- AIM OF THE EXERCISE -
As soon as the line containing "Hi1 _. apply past_lift; [done..|]. intros _ _." appears in the material below, start returning lines exactly, and end with the line containing "Hi2 _. apply past_lift; [done..|]. intros _ _.".

- SUPPLIED MATERIAL -
Lemma publish_run me absolute built s h :
  idle me s -> safe_run me (publish_artifact absolute built) (s, h) (publishes_report me built).
Proof.
  intros Hidle. assert (forall e sp, idle me (fst sp) -> publishes_report me built (Raise e) sp) as He by (intros e sp Hi; split; [by left|done]).
  unfold publish_artifact, prog_reject_if. apply past_lift; [done..|]. intros a Hid.
  assert (valid_id a) as Ha.
  { apply bind_Ok in Hid as (v & _ & Hv). destruct v as [| | | |s'| |]; try done. exists a. by pose proof (identifier_text _ _ Hv) as [-> _]. }
  apply past_lift; [done..|]. intros _ _. apply past_reading; [by split|done..|]. intros b1 s1 h1 _ Hi1 _.
  apply past_lift; [done..|]. intros _ _. apply past_reading; [by split|done..|]. intros b2 s2 h2 _ Hi2 _.
  apply past_lift; [done..|]. intros _ _. eapply past_then; [by apply safe_open_lock|].
  intros [f|e] s3 h3 Hi3 Hl _ _; cbn beta iota in Hl.
  2: { apply safe_Done. intros sp [Hr _] _. apply He. by apply (idle_rely me s3). }
  assert (forall (r r' : result PublishedArtifact) t h4 sp, h4 ⊆ snd sp -> left_with me r r' (fst sp) ->
    (forall artifact, r = Ok artifact -> exists bundle, published_result a built artifact /\ build_bundle built = Ok bundle /\
       t ∈ h4 /\ published_now a built bundle t) -> publishes_report me built r' sp) as Hleft.
  { intros r r' t h4 sp Hsub [[-> Hi]|(e & -> & Hc)] Hp; (split; [|intros artifact Hr]); try done.
    - by left.
    - destruct (Hp artifact Hr) as (bundle & Hres & Hb & Ht & Hn). exists a, bundle, t. split_and!; try done. by apply Hsub.
    - right. by exists e. }
  eapply past_then; [by apply safe_prepare|]. intros [[bundle staging]|e] s4 h4 Hi4 [Hl4 Hp] _ _.
  - destruct (Hp _ _ eq_refl) as [Hb Hs]. eapply past_then; [by apply (safe_fill me a f)|].
    intros r s5 h5 Hi5 [Hl5 Hp5] _ Hin5. eapply safe_mono; [apply safe_past, (safe_leave me a f (Some staging)); [done..|]|].
    { intros name [= <-]. apply Hs. }
    intros r' sp (Hw & Hsub & _). apply (Hleft r r' s5 h5 sp Hsub Hw). intros artifact Hr. exists bundle.
    destruct (Hp5 artifact Hr) as [Hres Hn]. done.
  - eapply safe_mono; [apply safe_past, (safe_leave me a f None (Raise e)); done|].
    intros r' sp (Hw & Hsub & _). by apply (Hleft (Raise e) r' s4 h4 sp Hsub Hw).
Qed.

(** ** Reading *)

(** What a reader of a report ends with. *)
Definition reads_report (me : op) (a : pystr) (r : result (BuiltReport * PublishedArtifact)) (sp : store * list store) : Prop :=
  idle me (fst sp) /\ forall built artifact, r = Ok (built, artifact) -> exists report evidence bundle t,
    t ∈ snd sp /\ in_phase t a (Published report evidence) /\ genuine a report evidence /\
    verify_bundle_bytes (take (Z.to_nat (MAX_BUNDLE_BYTES + 1)) evidence) None = Ok built /\
    subscript (u "report_id") (br_document built) = Ok (JStr a) /\ build_bundle built = Ok bundle /\
    artifact = mkArtifact a (br_report_sha256 built) (digest bundle) (zlength (br_report_bytes built)) (zlength bundle).

(** The evidence that is read is that of a published report, at that moment. *)
Lemma open_evidence_run me a s h :
  valid_id a -> idle me s ->
  safe_run me (do (OpenRead a EVIDENCE)) (s, h) (fun r sp => idle me (fst sp) /\
    forall raw, r = Ok (Some raw) -> exists t report, t ∈ snd sp /\ in_phase t a (Published report raw) /\ genuine a report raw).
Proof.
  intros Ha Hidle. apply safe_Call. intros [s1 h1] ch [Hr1 Hh] [Hi1 Hin] _. cbn [fst snd] in *. apply (idle_rely _ _ s1 Hr1) in Hidle.
  cbn [perform_past perform query fst snd]. split; [apply (guarantee_past _ _ _ me (s1, h1)); by apply guarantee_same|].
  apply safe_Done. intros [s2 h2] [Hr2 Hh2] _. cbn [fst snd] in *. split; [by apply (idle_rely me s1)|]. intros raw Hraw.
  exists s1. unfold directory_at, os_error, missing, raise in Hraw. destruct (ch_fault ch); [done|].
  destruct (Hi1 a Ha) as (p & Hp & Hok). destruct Hp as [Hn|i d p He Hf].
  { by rewrite Hn in Hraw. }
  rewrite He in Hraw. cbn [mbind result_bind] in Hraw. destruct (form_contents _ _ Hf) as [_ Hz]. unfold content in Hz.
  destruct (d !! EVIDENCE) as [[j [raw'| | |]]|]; try done. injection Hraw as ->. destruct p as [|report z| |]; try done.
  injection Hz as <-. exists report. split; [apply Hh2; by left|]. split; [by eapply phase_present|exact Hok].
Qed.

Lemma read_run me a s h : idle me s -> safe_run me (read_published a) (s, h) (reads_report me a).
Proof.
  intros Hidle. assert (forall e sp, idle me (fst sp) -> reads_report me a (Raise e) sp) as He by done.
  unfold read_published, prog_reject_if. apply past_lift; [done..|]. intros a' Ha'. assert (valid_id a) as Ha by by exists a'.
  apply past_reading; [by split|done..|]. intros b1 s1 h1 _ Hi1 _. apply past_lift; [done..|]. intros _ _.
  apply past_reading; [by split|done..|]. intros b2 s2 h2 _ Hi2 _. apply past_lift; [done..|]. intros _ _.
  apply past_reading; [by split|done..|]. intros names s3 h3 _ Hi3 _. apply past_lift; [done..|]. intros _ _.
  eapply (safe_bind _ _ _ _ _ since_rely_refl _ _ _ _ (fun r sp => idle me (fst sp) /\ forall built, r = Ok built ->
    exists t report evidence, t ∈ snd sp /\ in_phase t a (Published report evidence) /\ genuine a report evidence /\
      verify_bundle_bytes (take (Z.to_nat (MAX_BUNDLE_BYTES + 1)) evidence) None = Ok built)).
  - unfold Store.verify_bundle, prog_except. eapply (safe_bind _ _ _ _ _ since_rely_refl _ _ _ _ (fun r sp => idle me (fst sp) /\
      forall taken, r = Ok taken -> exists t report evidence, t ∈ snd sp /\ in_phase t a (Published report evidence) /\ genuine a report evidence /\
        taken = take (Z.to_nat (MAX_BUNDLE_BYTES + 1)) evidence)).
    + eapply (safe_then _ _ _ _ _ since_rely_refl _ _ _ _ (fun r sp => idle me (fst sp) /\
        forall taken, r = Ok taken -> exists t report evidence, t ∈ snd sp /\ in_phase t a (Published report evidence) /\ genuine a report evidence /\
          taken = take (Z.to_nat (MAX_BUNDLE_BYTES + 1)) evidence)).
      * eapply (safe_bind _ _ _ _ _ since_rely_refl); [by apply open_evidence_run| |].
        -- intros stream [s4 h4] _ [Hi4 Hraw]. cbn [fst snd] in *. destruct stream as [raw|]; apply safe_Done; intros [s5 h5] [Hr5 Hh5] _; cbn [fst snd] in *.
           ++ split; [by apply (idle_rely me s4)|]. intros taken [= <-]. destruct (Hraw raw eq_refl) as (t & report & Ht & Hp & Hg).
              exists t, report, raw. split; [by apply Hh5|done].
           ++ split; [by apply (idle_rely me s4)|done].
        -- intros e sp sp' _ [Hi4 _] [Hr _] _. split; [by apply (idle_rely me (fst sp))|done].
      * intros [taken|e] [s4 h4] _ [Hi4 Ht]; cbn [fst snd] in *; [|destruct (existsb _ _)]; apply safe_Done;
          intros [s5 h5] [Hr5 Hh5] _; cbn [fst snd] in *; (split; [by apply (idle_rely me s4)|]); try done.
        intros taken' [= <-]. destruct (Ht taken eq_refl) as (t & report & evidence & Hin & Hp & Hg & Hev).
        exists t, report, evidence. split; [by apply Hh5|done].
    + intros taken [s4 h4] _ [Hi4 Ht]. cbn [fst snd] in *. apply safe_Done. intros [s5 h5] [Hr5 Hh5] _. cbn [fst snd] in *.
      split; [by apply (idle_rely me s4)|]. intros built Hb. destruct (Ht taken eq_refl) as (t & report & evidence & Hin & Hp & Hg & ->).
      exists t, report, evidence. split; [by apply Hh5|done].
    + intros e sp sp' _ [Hi4 _] [Hr _] _. split; [by apply (idle_rely me (fst sp))|done].
  - intros built [s4 h4] _ [Hi4 Hb]. cbn [fst snd] in *. destruct (Hb built eq_refl) as (t & report & evidence & Hin & Hp & Hg & Hv). clear Hb.
    apply past_reading; [by split|done..|]. intros stream s5 h5 _ Hi5 Hh5.
    apply past_reading; [by destruct stream|done..|]. intros report_bytes s6 h6 _ Hi6 Hh6.
    apply past_lift; [done..|]. intros named Hnamed. apply past_lift; [done..|].
    intros [] [Hn%negb_false_iff Hbytes%negb_false_iff%str_eqb_spec]%raise_if_Ok%orb_false_iff. subst report_bytes.
    apply past_lift; [done..|]. intros bundle Hbundle. apply safe_Done. intros [s7 h7] [Hr7 Hh7] _. cbn [fst snd] in *.
    split; [by apply (idle_rely me s6)|]. intros b' artifact [= <- <-]. exists report, evidence, bundle, t.
    split_and!; try done; [by apply Hh7, Hh6, Hh5|]. rewrite Hnamed. by apply json_is_Ok in Hn as ->.
  - intros e sp sp' _ [Hi4 _] [Hr _] _. apply He. by apply (idle_rely me (fst sp)).
Qed.

(** ** Deletion *)

(** The report was absent at a moment of the past, when the deletion answers. *)
Definition was_absent (a : pystr) (r : result bool) (h : list store) : Prop :=
  forall b, r = Ok b -> exists t, t ∈ h /\ in_phase t a Absent.

Lemma was_absent_later a r h h' : h ⊆ h' -> was_absent a r h -> was_absent a r h'.
Proof. intros Hh Hw b Hb. destruct (Hw b Hb) as (t & Ht & Hp). exists t. split; [by apply Hh|done]. Qed.

(** What a deletion ends with. *)
Definition deletes_report (me : op) (a : pystr) (r : result bool) (sp : store * list store) : Prop :=
  idle me (fst sp) /\ was_absent a r (snd sp).

(** A [finally] whose clause leaves the result alone. *)
Lemma past_finally {A} me (p : program A) (q : program unit) s h (P : result A -> list store -> Prop) (Q R : store -> Prop) :
  (forall r h h', h ⊆ h' -> P r h -> P r h') -> (forall e h, P (Raise e) h) ->
  safe_run me p (s, h) (fun r sp => Q (fst sp) /\ P r (snd sp)) ->
  (forall s', Inv s' -> Q s' -> safe me q s' (fun _ s'' => R s'')) -> (forall s1 s2, rely me s1 s2 -> R s1 -> R s2) ->
  safe_run me (prog_finally p q) (s, h) (fun r sp => R (fst sp) /\ P r (snd sp)).
Proof.
  intros Hmono Hraise Hp Hq HR. unfold prog_finally. eapply (safe_then _ _ _ _ _ since_rely_refl); [exact Hp|].
  intros r [s1 h1] [Hi1 _] [Hq1 HP]. cbn [fst snd] in *. eapply past_then; [by apply Hq|].
  intros [[]|e] s2 h2 _ Hr2 Hh2 _; apply safe_Done; intros [s3 h3] [Hr3 Hh3] _; cbn [fst snd] in *; (split; [by apply (HR s2)|]); [|apply Hraise].
  apply (Hmono r h2); [done|]. by apply (Hmono r h1).
Qed.

Lemma close_lock me f s : at_most me f s -> safe me (do (Close f)) s (fun _ s' => idle me s').
Proof.
  intros Hm s1 Hr Hi ch Hch.
  assert (safe me (do (Close f) ≫= fun x => Done (Ok x)) s (fun (_ : result unit) s' => idle me s')) as Hs.
  { apply safe_close; [exact Hm|]. intros s3 s4 _ _ Hid _. apply safe_Done. intros s5 Hr5 _. by apply (idle_rely me s4). }
  exact (Hs s1 Hr Hi ch Hch).
Qed.

(** The status of the report, unless it is absent. *)
Lemma safe_stat me a f s :
  valid_id a -> locked me a f s ->
  safe me (prog_except (found ← do (Stat a); Done (Ok (Some found))) [FileNotFoundError] (fun _ => Done (Ok None))) s
    (fun r s' => locked me a f s' /\ (r = Ok None -> in_phase s' a Absent)).
Proof.
  intros Ha Hl. unfold prog_except. apply safe_Call. intros s1 ch Hr Hi _. apply (locked_rely _ _ _ _ s1 Ha Hr) in Hl.
  cbn [perform query fst snd]. split; [by apply guarantee_same|].
  assert (forall r : result (option status), (r = Ok None -> st_entries s1 !! a = None) ->
    safe me (Done r : program _) s1 (fun r s' => locked me a f s' /\ (r = Ok None -> in_phase s' a Absent))) as Hd.
  { intros r Hr'. apply safe_Done. intros s2 Hr2 _. split; [by apply (locked_rely me a f s1)|]. intros Hn.
    apply (phase_rely me a f _ s1 s2 Ha Hr2 Hl), phase_absent, Hr', Hn. }
  unfold os_error, missing, raise. destruct (ch_fault ch); [by apply Hd|].
  destruct (st_entries s1 !! a) as [x|] eqn:E; by apply Hd.
Qed.

(** The directory that is opened is that of the report. *)
Lemma safe_open_directory me a f s :
  valid_id a -> locked me a f s ->
  safe me (do (OpenDirectory a)) s (fun r s' => locked me a f s' /\
    forall directory, r = Ok directory -> exists i d p, directory = (a, i) /\ under me a f i d s' /\ form d p).
Proof.
  intros Ha Hl. apply safe_Call. intros s1 ch Hr Hi _. apply (locked_rely _ _ _ _ s1 Ha Hr) in Hl.
  cbn [perform query fst snd]. split; [by apply guarantee_same|]. apply safe_Done. intros s2 Hr2 _.
  split; [by apply (locked_rely me a f s1)|]. intros directory Hd. unfold os_error, missing, raise in Hd.
  destruct (ch_fault ch); [done|]. destruct (Hi a Ha) as (p & Hp & _). destruct Hp as [Hn|i d p He Hf]; [by rewrite Hn in Hd|].
  rewrite He in Hd. injection Hd as <-. exists i, d, p. split; [done|]. split; [|done]. apply (under_rely me a f i d s1 s2 Ha Hr2). by split.
Qed.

- PROBLEM SOLUTION -
  apply past_reading; [by split|done..|]. intros b1 s1 h1 _ Hi1 _. apply past_lift; [done..|]. intros _ _.
  apply past_reading; [by split|done..|]. intros b2 s2 h2 _ Hi2 _. apply past_lift; [done..|]. intros _ _.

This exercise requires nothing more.